:: DATA ::
* * *

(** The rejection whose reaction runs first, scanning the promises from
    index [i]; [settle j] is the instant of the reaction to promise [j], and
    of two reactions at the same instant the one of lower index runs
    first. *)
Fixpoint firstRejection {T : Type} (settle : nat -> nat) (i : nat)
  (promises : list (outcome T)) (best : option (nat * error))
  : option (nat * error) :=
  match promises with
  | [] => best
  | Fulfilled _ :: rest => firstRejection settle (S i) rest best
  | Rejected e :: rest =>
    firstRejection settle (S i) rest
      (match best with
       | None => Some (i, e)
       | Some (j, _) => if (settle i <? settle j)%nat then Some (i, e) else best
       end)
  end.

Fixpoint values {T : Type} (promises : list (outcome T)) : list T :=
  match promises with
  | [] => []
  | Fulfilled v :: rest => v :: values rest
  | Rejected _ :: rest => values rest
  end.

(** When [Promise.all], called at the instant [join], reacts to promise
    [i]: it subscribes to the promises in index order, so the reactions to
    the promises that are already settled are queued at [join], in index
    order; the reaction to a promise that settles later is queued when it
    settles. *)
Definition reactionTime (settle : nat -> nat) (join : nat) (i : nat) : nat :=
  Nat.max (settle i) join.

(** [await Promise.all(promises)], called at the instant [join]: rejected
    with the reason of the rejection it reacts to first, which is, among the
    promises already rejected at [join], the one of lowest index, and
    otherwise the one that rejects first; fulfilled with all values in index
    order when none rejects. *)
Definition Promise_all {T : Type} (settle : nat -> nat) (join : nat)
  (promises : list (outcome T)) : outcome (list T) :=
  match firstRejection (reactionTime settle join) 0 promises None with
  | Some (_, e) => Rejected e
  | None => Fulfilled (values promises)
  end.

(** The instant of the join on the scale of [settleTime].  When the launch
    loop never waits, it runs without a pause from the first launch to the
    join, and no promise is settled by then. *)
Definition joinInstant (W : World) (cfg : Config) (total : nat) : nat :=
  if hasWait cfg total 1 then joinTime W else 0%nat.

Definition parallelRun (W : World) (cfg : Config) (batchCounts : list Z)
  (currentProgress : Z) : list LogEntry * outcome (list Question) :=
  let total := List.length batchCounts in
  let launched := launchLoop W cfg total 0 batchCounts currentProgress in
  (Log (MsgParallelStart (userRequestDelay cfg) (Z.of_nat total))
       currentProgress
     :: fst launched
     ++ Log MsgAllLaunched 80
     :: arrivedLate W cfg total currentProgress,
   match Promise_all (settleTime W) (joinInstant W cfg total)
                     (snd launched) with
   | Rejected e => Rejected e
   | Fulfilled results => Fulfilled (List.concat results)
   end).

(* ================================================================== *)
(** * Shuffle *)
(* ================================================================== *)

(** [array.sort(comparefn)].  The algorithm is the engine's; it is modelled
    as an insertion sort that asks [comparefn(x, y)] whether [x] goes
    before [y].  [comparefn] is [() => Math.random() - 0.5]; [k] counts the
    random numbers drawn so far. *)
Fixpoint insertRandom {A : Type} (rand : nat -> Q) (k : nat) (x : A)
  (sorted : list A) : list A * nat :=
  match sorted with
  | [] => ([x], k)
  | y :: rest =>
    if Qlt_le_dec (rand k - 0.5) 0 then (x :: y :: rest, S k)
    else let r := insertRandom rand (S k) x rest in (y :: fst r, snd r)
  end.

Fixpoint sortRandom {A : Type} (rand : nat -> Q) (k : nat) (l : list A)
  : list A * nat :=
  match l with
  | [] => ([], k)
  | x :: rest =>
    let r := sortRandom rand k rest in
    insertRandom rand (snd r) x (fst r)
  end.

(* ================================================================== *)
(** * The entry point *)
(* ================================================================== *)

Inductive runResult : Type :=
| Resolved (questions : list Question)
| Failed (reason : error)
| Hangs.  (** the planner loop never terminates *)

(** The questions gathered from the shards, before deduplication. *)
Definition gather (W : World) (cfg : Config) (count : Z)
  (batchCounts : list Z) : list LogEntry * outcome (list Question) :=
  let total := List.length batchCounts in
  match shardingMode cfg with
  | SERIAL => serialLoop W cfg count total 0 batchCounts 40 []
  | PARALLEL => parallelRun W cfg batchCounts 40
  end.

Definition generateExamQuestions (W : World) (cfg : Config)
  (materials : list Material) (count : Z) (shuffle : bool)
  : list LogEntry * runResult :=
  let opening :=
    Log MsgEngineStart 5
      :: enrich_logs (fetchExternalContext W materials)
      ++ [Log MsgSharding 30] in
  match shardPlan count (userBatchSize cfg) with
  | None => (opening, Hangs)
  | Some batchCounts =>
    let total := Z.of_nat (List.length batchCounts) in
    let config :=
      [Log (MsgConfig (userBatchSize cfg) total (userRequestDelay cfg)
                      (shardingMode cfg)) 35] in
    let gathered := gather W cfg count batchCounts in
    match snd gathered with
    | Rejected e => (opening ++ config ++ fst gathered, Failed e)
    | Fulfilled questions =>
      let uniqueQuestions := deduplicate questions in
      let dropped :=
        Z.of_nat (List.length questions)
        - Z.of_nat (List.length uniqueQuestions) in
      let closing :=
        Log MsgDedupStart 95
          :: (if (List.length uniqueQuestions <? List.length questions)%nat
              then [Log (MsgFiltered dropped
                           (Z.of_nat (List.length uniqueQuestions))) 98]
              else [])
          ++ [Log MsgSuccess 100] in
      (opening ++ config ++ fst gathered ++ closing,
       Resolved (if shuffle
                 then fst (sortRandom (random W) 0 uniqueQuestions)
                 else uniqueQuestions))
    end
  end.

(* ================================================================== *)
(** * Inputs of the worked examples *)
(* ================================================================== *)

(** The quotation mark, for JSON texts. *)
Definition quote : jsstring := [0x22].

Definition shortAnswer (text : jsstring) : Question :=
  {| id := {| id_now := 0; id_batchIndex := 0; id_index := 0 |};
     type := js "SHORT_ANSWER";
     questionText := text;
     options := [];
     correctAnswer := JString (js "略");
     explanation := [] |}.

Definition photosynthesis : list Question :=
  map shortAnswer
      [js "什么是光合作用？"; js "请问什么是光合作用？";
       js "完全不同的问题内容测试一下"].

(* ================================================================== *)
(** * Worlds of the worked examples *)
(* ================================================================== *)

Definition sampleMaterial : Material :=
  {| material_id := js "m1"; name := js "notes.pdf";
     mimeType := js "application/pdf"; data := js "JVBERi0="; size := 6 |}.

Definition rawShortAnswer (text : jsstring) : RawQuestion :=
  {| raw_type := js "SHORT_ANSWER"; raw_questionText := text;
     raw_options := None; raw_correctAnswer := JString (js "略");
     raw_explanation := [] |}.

* * *

:: EXERCISE REQUIREMENTS ::
Whenever a line of the data above includes the word "before", copy that line.

:: TASK SOLUTION ::
    before [y].  [comparefn] is [() => Math.random() - 0.5]; [k] counts the
(** The questions gathered from the shards, before deduplication. *)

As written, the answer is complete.